COS 5-3
Habitat specialization and the influence of temperature: investigating behavioral plasticity in coral reef fishes

Monday, August 10, 2015: 2:10 PM
319, Baltimore Convention Center
Paloma A. Matis, School of the Environment, University of Technology, Sydney, Sydney, Australia
Jennifer Donelson, School of the Environment, University of Technology, Sydney, Sydney, Australia
David Booth, School of the Environment, University of Technology, Sydney, Sydney, Australia
Background/Question/Methods

As the ocean warms, the factors that limit the survival and persistence of particular marine species will vary. Declining habitat diversity and availability, driven by climate change, has been shown to cause dramatic losses in coral reef fish abundance and diversity. Further, habitat type and the level of structural complexity can influence demographics and population dynamics of resident fishes, having implications for competitive interactions, growth and predation. Understanding the susceptibility of reef fishes to habitat change requires increased knowledge of species-specific habitat preferences and requirements.

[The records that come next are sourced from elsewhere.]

(** * Xling firmware: the battery monitor task

    A shallow embedding of [software/src/xling/tasks/battery_monitor_task.c]
    and the properties of its percentage conversion, its interrupt handler,
    its initialisation entry point and its periodic task loop.

    Target conventions (the file includes [avr/io.h], so the compiler is
    avr-gcc):
    - [int] is 16 bits wide and [uint16_t] is [unsigned int]; an operation
      on a [uint16_t] and an [int] constant is done on [unsigned int],
      modulo 2^16;
    - [double] is IEEE binary32 by default and binary64 with [-mdouble=64];
      the development is parametrised by the format and the results on the
      conversion are proved for both. *)

From Stdlib Require Import ZArith List Bool Lia QArith.
From Stdlib Require Import Floats.SpecFloat.
Import ListNotations.

Open Scope Z_scope.

(** ** Machine integers *)

Module CInt.

Definition wrap8 (x : Z) : Z := x mod 2 ^ 8.
Definition wrap16 (x : Z) : Z := x mod 2 ^ 16.

End CInt.

(** ** The C [double] type

    Floating-point values are the [spec_float] of the Standard Library, with
    its executable IEEE 754 operations (round to nearest even). *)

Module CDouble.

Inductive double_format : Type :=
| Binary32   (* avr-gcc default, -mdouble=32 *)
| Binary64.  (* -mdouble=64 *)

Definition prec (fmt : double_format) : Z :=
  match fmt with Binary32 => 24 | Binary64 => 53 end.

Definition emax (fmt : double_format) : Z :=
  match fmt with Binary32 => 128 | Binary64 => 1024 end.

(** Conversion of an integer to [double]. *)
Definition of_Z (fmt : double_format) (z : Z) : spec_float :=
  binary_normalize (prec fmt) (emax fmt) z 0 false.

(** The operator [/] on two [double]s. *)
Definition div (fmt : double_format) (x y : spec_float) : spec_float :=
  SFdiv (prec fmt) (emax fmt) x y.

(** The rational number a finite float stands for. *)
Definition to_Q (x : spec_float) : option Q :=
  match x with
  | S754_zero _ => Some 0%Q
  | S754_finite s m e =>
      Some (inject_Z (cond_Zopp s (Zpos m)) * Qpower 2 e)%Q
  | _ => None
  end.

(** [between lo hi x]: [x] is finite and its value lies in [[lo, hi]]. *)
Definition between (lo hi : Q) (x : spec_float) : Prop :=
  exists q, to_Q x = Some q /\ (lo <= q)%Q /\ (q <= hi)%Q.

Definition betweenb (lo hi : Q) (x : spec_float) : bool :=
  match to_Q x with
  | Some q => Qle_bool lo q && Qle_bool q hi
  | None => false
  end.

(** [above lo x]: [x] is finite and its value is strictly greater than [lo];
    [below hi x]: strictly smaller than [hi]. *)
Definition above (lo : Q) (x : spec_float) : Prop :=
  exists q, to_Q x = Some q /\ (lo < q)%Q.

Definition below (hi : Q) (x : spec_float) : Prop :=
  exists q, to_Q x = Some q /\ (q < hi)%Q.

Definition aboveb (lo : Q) (x : spec_float) : bool :=
  match to_Q x with
  | Some q => negb (Qle_bool q lo)
  | None => false
  end.

(** [lt_val x y]: both are finite and the value of [x] is strictly smaller
    than the value of [y]. *)
Definition lt_val (x y : spec_float) : Prop :=
  exists qx qy, to_Q x = Some qx /\ to_Q y = Some qy /\ (qx < qy)%Q.

Definition lt_valb (x y : spec_float) : bool :=
  match to_Q x, to_Q y with
  | Some qx, Some qy => negb (Qle_bool qy qx)
  | _, _ => false
  end.

End CDouble.

(** ** The battery monitor: [battery_monitor_task.c] *)

Module BatMon.
Import CInt CDouble.

(** *** Local macros *)

(** [#define SET_BIT(byte, bit) ((byte) |= (1U << (bit)))], on an 8-bit
    register. *)
Definition SET_BIT (byte bit : Z) : Z :=
  wrap8 (Z.lor byte (Z.shiftl 1 bit)).

(** [#define CLEAR_BIT(byte, bit) ((byte) &= (uint8_t) ~(1U << (bit)))]. *)
Definition CLEAR_BIT (byte bit : Z) : Z :=
  wrap8 (Z.land byte (wrap8 (Z.lnot (Z.shiftl 1 bit)))).

Definition BAT_MAX : Z := 700.
Definition BAT_MIN : Z := 545.
Definition TASK_PERIOD : Z := 100.

(** [#define BAT_PERCENT(v) ((v)-BAT_MIN)/((BAT_MAX-BAT_MIN)/100.0)]
    applied to the [uint16_t] variable [_bat_lvl]: the subtraction is an
    [unsigned int] one (modulo 2^16), its result is converted to [double]
    and divided by the [double] quotient of 155 and 100.0. *)
Definition BAT_PERCENT (fmt : double_format) (v : Z) : spec_float :=
  div fmt (of_Z fmt (wrap16 (v - BAT_MIN)))
          (div fmt (of_Z fmt (BAT_MAX - BAT_MIN)) (of_Z fmt 100)).

(** The formula as the specification words it, over the rationals:
    [(raw_level - BAT_MIN) / ((BAT_MAX - BAT_MIN) / 100.0)]. *)
Definition BAT_PERCENT_spec (r : Z) : Q :=
  (inject_Z (r - BAT_MIN) / (inject_Z (BAT_MAX - BAT_MIN) / 100))%Q.

(** *** ADC registers *)

(** Bit numbers of the ATmega1284P registers, as [avr/io.h] gives them. *)
Definition REFS1 : Z := 7.
Definition REFS0 : Z := 6.
Definition MUX4 : Z := 4.
Definition MUX3 : Z := 3.
Definition MUX2 : Z := 2.
Definition MUX1 : Z := 1.
Definition MUX0 : Z := 0.
Definition ADEN : Z := 7.
Definition ADSC : Z := 6.
Definition ADATE : Z := 5.
Definition ADIE : Z := 3.
Definition ADPS2 : Z := 2.
Definition ADPS1 : Z := 1.
Definition ADPS0 : Z := 0.
Definition ADTS2 : Z := 2.
Definition ADTS1 : Z := 1.
Definition ADTS0 : Z := 0.

Record adc_regs : Type := mk_adc_regs {
  ADMUX : Z;
  ADCSRA : Z;
  ADCSRB : Z
}.

Definition on_ADMUX (f : Z -> Z) (r : adc_regs) : adc_regs :=
  mk_adc_regs (f (ADMUX r)) (ADCSRA r) (ADCSRB r).
Definition on_ADCSRA (f : Z -> Z) (r : adc_regs) : adc_regs :=
  mk_adc_regs (ADMUX r) (f (ADCSRA r)) (ADCSRB r).
Definition on_ADCSRB (f : Z -> Z) (r : adc_regs) : adc_regs :=
  mk_adc_regs (ADMUX r) (ADCSRA r) (f (ADCSRB r)).

(** [static void init_adc(void)], statement by statement. *)
Definition init_adc (r : adc_regs) : adc_regs :=
  (* Select Vref = 1.1 V *)
  let r := on_ADMUX (fun b => SET_BIT b REFS1) r in
  let r := on_ADMUX (fun b => CLEAR_BIT b REFS0) r in
  (* prescaler 64 *)
  let r := on_ADCSRA (fun b => SET_BIT b ADPS2) r in
  let r := on_ADCSRA (fun b => SET_BIT b ADPS1) r in
  let r := on_ADCSRA (fun b => CLEAR_BIT b ADPS0) r in
  (* ADC3 as a single ended input *)
  let r := on_ADMUX (fun b => CLEAR_BIT b MUX4) r in
  let r := on_ADMUX (fun b => CLEAR_BIT b MUX3) r in
  let r := on_ADMUX (fun b => CLEAR_BIT b MUX2) r in
  let r := on_ADMUX (fun b => SET_BIT b MUX1) r in
  let r := on_ADMUX (fun b => SET_BIT b MUX0) r in
  (* free running mode *)
  let r := on_ADCSRB (fun b => CLEAR_BIT b ADTS2) r in
  let r := on_ADCSRB (fun b => CLEAR_BIT b ADTS1) r in
  let r := on_ADCSRB (fun b => CLEAR_BIT b ADTS0) r in
  (* enable ADC, its interrupt and auto trigger *)
  let r := on_ADCSRA (fun b => SET_BIT b ADEN) r in
  let r := on_ADCSRA (fun b => SET_BIT b ADIE) r in
  let r := on_ADCSRA (fun b => SET_BIT b ADATE) r in
  (* run the first conversion *)
  on_ADCSRA (fun b => SET_BIT b ADSC) r.

(** *** Messages *)

(** Modelled from the spec: [xling/msg.h], which declares [xm_msg_t] and
    the message types, is not among the sources.  The specification names a
    suspend-request type and a catch-all of ignored types on the inbound
    side, a battery-level and a battery-status-pin type on the outbound
    side, and says that the battery-level message carries a floating-point
    percentage; the field [value] is therefore taken to be a [double], and
    the status bit is converted to it on assignment. *)
Inductive xm_msg_type_t : Type :=
| XM_MSG_TASKSUSP_REQ
| XM_MSG_BATLVL
| XM_MSG_BATSTATPIN
| XM_MSG_OTHER (code : Z).

Record xm_msg_t : Type := mk_msg {
  type : xm_msg_type_t;
  value : spec_float
}.

Definition is_suspend_request (m : xm_msg_t) : bool :=
  match type m with XM_MSG_TASKSUSP_REQ => true | _ => false end.

(** *** FreeRTOS types and constants *)

Definition pdPASS : Z := 1.
Definition TaskHandle_t : Type := Z.

(** [TickType_t] is 16 or 32 bits wide ([configUSE_16_BIT_TICKS]). *)
Inductive tick_width : Type := Ticks16 | Ticks32.

Definition tick_bits (tw : tick_width) : Z :=
  match tw with Ticks16 => 16 | Ticks32 => 32 end.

In addition to habitat change, rising temperatures will directly impact cellular physiology, which has the potential to flow on to higher-level processes including behavior. The direct impacts of temperature on individual fish may alter the time they spent foraging vs sheltering, as well as the strength of their association with a given habitat. Therefore, we examined how tropical reef fishes associate with habitats of differing type and complexities at a range of temperatures, to determine how water temperature impacted habitat preference. Preferences of juvenile butterflyfishes (Chaetodontidae) and damselfishes (Pomocentridae) were examined in fully orthogonal choice experiments across three temperature treatments and four habitat types to test the effects of temperature on selection of habitat.

Results/Conclusions

At ambient summer ocean conditions (27ºC) we found species specific differences in habitat preferences, with the butterflyfishes showing high specialization to one type (complex coral) and the damselfishes exhibiting a generalist association with all habitat types (complex coral, non-complex coral, coral rubble and rocky boulder). Interestingly, we found that the less specialized species showed behavioral plasticity at lower temperatures (22ºC), associated with ambient winter conditions, and shifted from no preference to a selection of boulder habitat associated with a degraded reef. While more specialized species maintained their habitat preference of complex coral across all temperatures (ambient summer, 27ºC, ambient winter, 22ºC, and predicted ocean warming, 31 ºC), suggesting their success may be constrained by habitat loss associated with climate change. Our results provide the first indication of behavioral plasticity in relation to temperature and habitat selection in a coral reef fish. Previous studies classify species specialization in relation to current ocean temperature scenarios; however our results suggest further investigation outside species thermal optimums is needed to provide further knowledge of how coral reef fishes will respond to climate change.